─── Data for analysis
(** X15. A complete run of [main]. When a file is chosen, the operating
    system refuses no removal under [images], the document is rendered,
    every page is at least two pixels wide and one pixel high, the
    recognizer answers, the writes are accepted, win32com is there, a
    presentation is active and the pictures can be loaded, [main] returns,
    and the presentation then has its first slide followed by one slide per
    page of the document, in the order of the pages: the slide of page [i]
    shows [images/page_{i}.png] and the title, the patent line and the
    inventors line of the text of page [i], the string that was written to
    [images/page_{i}.txt]. The presentation is saved. *)
Theorem main_presents
    (convert_from_path : Path -> Path -> Z -> result (list Image))
    (image_to_string : Image -> result text)
    (writable : Path -> bool) (meipass : option Path)
    (picture_loads : Path -> bool) (Text_read_back : text -> text)
    (Top_read_back Height_read_back : Shape -> Q)
    (askopenfilename : string) (Path_of : string -> Path)
    (survives : Path -> bool) (w : World)
    (images : list Image) (pres : Presentation) :
  askopenfilename <> ""%string ->
  files w !! ["images"%string] = None ->
  (forall p, ["images"%string] `prefix_of` p ->
             is_Some (files w !! p) \/ p ∈ directories w ->
             survives p = false) ->
  powerpoint w = Some pres ->
  convert_from_path (Path_of askopenfilename) (poppler_path meipass) 600%Z
  = Ok images ->
  (forall path, writable path = true) ->
  (forall image, exists t, image_to_string image = Ok t) ->
  Forall (fun image => (2 <= width image)%Z /\ (1 <= height image)%Z) images ->
  (forall path, picture_loads path = true) ->
  exists w' pres' new texts,
    main convert_from_path image_to_string writable meipass true
      picture_loads Text_read_back Top_read_back Height_read_back
      askopenfilename Path_of survives w
    = (Returned tt, w')
    /\ powerpoint w' = Some pres'
    /\ Slides pres' = take 1 (Slides pres) ++ new
    /\ length new = length images
    /\ Forall2 (page_text image_to_string) images texts
    /\ (forall k sl, new !! k = Some sl ->
          exists t,
            texts !! k = Some t
            /\ files w' !! ["images"%string; page_txt (S k)]
               = Some (TextFile t)
            /\ pictures sl = [["images"%string; page_png (S k)]]
            /\ box_texts sl
               = [title (parse_patent_info t);
                  patent_line (parse_patent_info t);
                  inventors_line (parse_patent_info t)])
    /\ SavedSlides pres' = Some (Slides pres').
Proof.
  intros Hname Hfile Hfree Hpres Hrender Hw Hocr Hsize Hload.
  rewrite main_unfold by assumption.
  apply String.eqb_neq in Hname. rewrite Hname.
  destruct (cleared_powerpoint ["images"%string] w) as [Hpp _].
  set (w1 := cleared ["images"%string] w) in *.
  destruct (convert_pdf_to_images_succeeds convert_from_path image_to_string
              writable meipass (Path_of askopenfilename) ["images"%string]
              images (files w1) Hrender Hw Hocr Hsize)
    as (ps & ts & fs' & Hrun).
  destruct (convert_pdf_to_images_ok _ _ _ _ _ _ _ _ _ _ Hrun)
    as (images' & Hr' & Hps & HF & Htxt).
  rewrite Hrender in Hr'. injection Hr' as <-.
  pose proof (Forall2_length _ _ _ HF) as Hlen.
  unfold bindD, call_convert_pdf_to_images. rewrite Hrun.
  unfold call_modify_active_ppt. cbn [files directories powerpoint stdout].
  rewrite Hpp, Hpres.
  rewrite (modify_active_ppt_run picture_loads Text_read_back Top_read_back
             Height_read_back ps ts pres)
    by (apply zip_loads; intros path _; apply Hload).
  eexists _, _, _, ts. split; [reflexivity |].
  cbn [files powerpoint Slides SavedSlides].
  split; [reflexivity |]. split; [reflexivity |].
  split.
  { rewrite length_map, length_zip, Hps, length_map, length_seq. lia. }
  split; [exact HF |].
  split; [| reflexivity].
  intros k sl Hk. rewrite list_lookup_fmap in Hk.
  destruct (zip ps ts !! k) as [[p t] |] eqn:Ez; [| discriminate].
  injection Hk as <-.
  apply lookup_zip_with_Some in Ez.
  destruct Ez as (p' & t' & [= <- <-] & Hp & Ht).
  exists t. split; [exact Ht |]. split; [now apply Htxt |].
  split; [| reflexivity].
  rewrite Hps, list_lookup_fmap in Hp.
  destruct (seq 1 (length images) !! k) as [j |] eqn:Ej; [| discriminate].
  apply lookup_seq in Ej. destruct Ej as [-> _].
  injection Hp as <-. reflexivity.
Qed.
──────
What to do>
The material must be written out again in full and without changes.

Solution for this exercise>
(** X15. A complete run of [main]. When a file is chosen, the operating
    system refuses no removal under [images], the document is rendered,
    every page is at least two pixels wide and one pixel high, the
    recognizer answers, the writes are accepted, win32com is there, a
    presentation is active and the pictures can be loaded, [main] returns,
    and the presentation then has its first slide followed by one slide per
    page of the document, in the order of the pages: the slide of page [i]
    shows [images/page_{i}.png] and the title, the patent line and the
    inventors line of the text of page [i], the string that was written to
    [images/page_{i}.txt]. The presentation is saved. *)
Theorem main_presents
    (convert_from_path : Path -> Path -> Z -> result (list Image))
    (image_to_string : Image -> result text)
    (writable : Path -> bool) (meipass : option Path)
    (picture_loads : Path -> bool) (Text_read_back : text -> text)
    (Top_read_back Height_read_back : Shape -> Q)
    (askopenfilename : string) (Path_of : string -> Path)
    (survives : Path -> bool) (w : World)
    (images : list Image) (pres : Presentation) :
  askopenfilename <> ""%string ->
  files w !! ["images"%string] = None ->
  (forall p, ["images"%string] `prefix_of` p ->
             is_Some (files w !! p) \/ p ∈ directories w ->
             survives p = false) ->
  powerpoint w = Some pres ->
  convert_from_path (Path_of askopenfilename) (poppler_path meipass) 600%Z
  = Ok images ->
  (forall path, writable path = true) ->
  (forall image, exists t, image_to_string image = Ok t) ->
  Forall (fun image => (2 <= width image)%Z /\ (1 <= height image)%Z) images ->
  (forall path, picture_loads path = true) ->
  exists w' pres' new texts,
    main convert_from_path image_to_string writable meipass true
      picture_loads Text_read_back Top_read_back Height_read_back
      askopenfilename Path_of survives w
    = (Returned tt, w')
    /\ powerpoint w' = Some pres'
    /\ Slides pres' = take 1 (Slides pres) ++ new
    /\ length new = length images
    /\ Forall2 (page_text image_to_string) images texts
    /\ (forall k sl, new !! k = Some sl ->
          exists t,
            texts !! k = Some t
            /\ files w' !! ["images"%string; page_txt (S k)]
               = Some (TextFile t)
            /\ pictures sl = [["images"%string; page_png (S k)]]
            /\ box_texts sl
               = [title (parse_patent_info t);
                  patent_line (parse_patent_info t);
                  inventors_line (parse_patent_info t)])
    /\ SavedSlides pres' = Some (Slides pres').
Proof.
  intros Hname Hfile Hfree Hpres Hrender Hw Hocr Hsize Hload.
  rewrite main_unfold by assumption.
  apply String.eqb_neq in Hname. rewrite Hname.
  destruct (cleared_powerpoint ["images"%string] w) as [Hpp _].
  set (w1 := cleared ["images"%string] w) in *.
  destruct (convert_pdf_to_images_succeeds convert_from_path image_to_string
              writable meipass (Path_of askopenfilename) ["images"%string]
              images (files w1) Hrender Hw Hocr Hsize)
    as (ps & ts & fs' & Hrun).
  destruct (convert_pdf_to_images_ok _ _ _ _ _ _ _ _ _ _ Hrun)
    as (images' & Hr' & Hps & HF & Htxt).
  rewrite Hrender in Hr'. injection Hr' as <-.
  pose proof (Forall2_length _ _ _ HF) as Hlen.
  unfold bindD, call_convert_pdf_to_images. rewrite Hrun.
  unfold call_modify_active_ppt. cbn [files directories powerpoint stdout].
  rewrite Hpp, Hpres.
  rewrite (modify_active_ppt_run picture_loads Text_read_back Top_read_back
             Height_read_back ps ts pres)
    by (apply zip_loads; intros path _; apply Hload).
  eexists _, _, _, ts. split; [reflexivity |].
  cbn [files powerpoint Slides SavedSlides].
  split; [reflexivity |]. split; [reflexivity |].
  split.
  { rewrite length_map, length_zip, Hps, length_map, length_seq. lia. }
  split; [exact HF |].
  split; [| reflexivity].
  intros k sl Hk. rewrite list_lookup_fmap in Hk.
  destruct (zip ps ts !! k) as [[p t] |] eqn:Ez; [| discriminate].
  injection Hk as <-.
  apply lookup_zip_with_Some in Ez.
  destruct Ez as (p' & t' & [= <- <-] & Hp & Ht).
  exists t. split; [exact Ht |]. split; [now apply Htxt |].
  split; [| reflexivity].
  rewrite Hps, list_lookup_fmap in Hp.
  destruct (seq 1 (length images) !! k) as [j |] eqn:Ej; [| discriminate].
  apply lookup_seq in Ej. destruct Ej as [-> _].
  injection Hp as <-. reflexivity.
Qed.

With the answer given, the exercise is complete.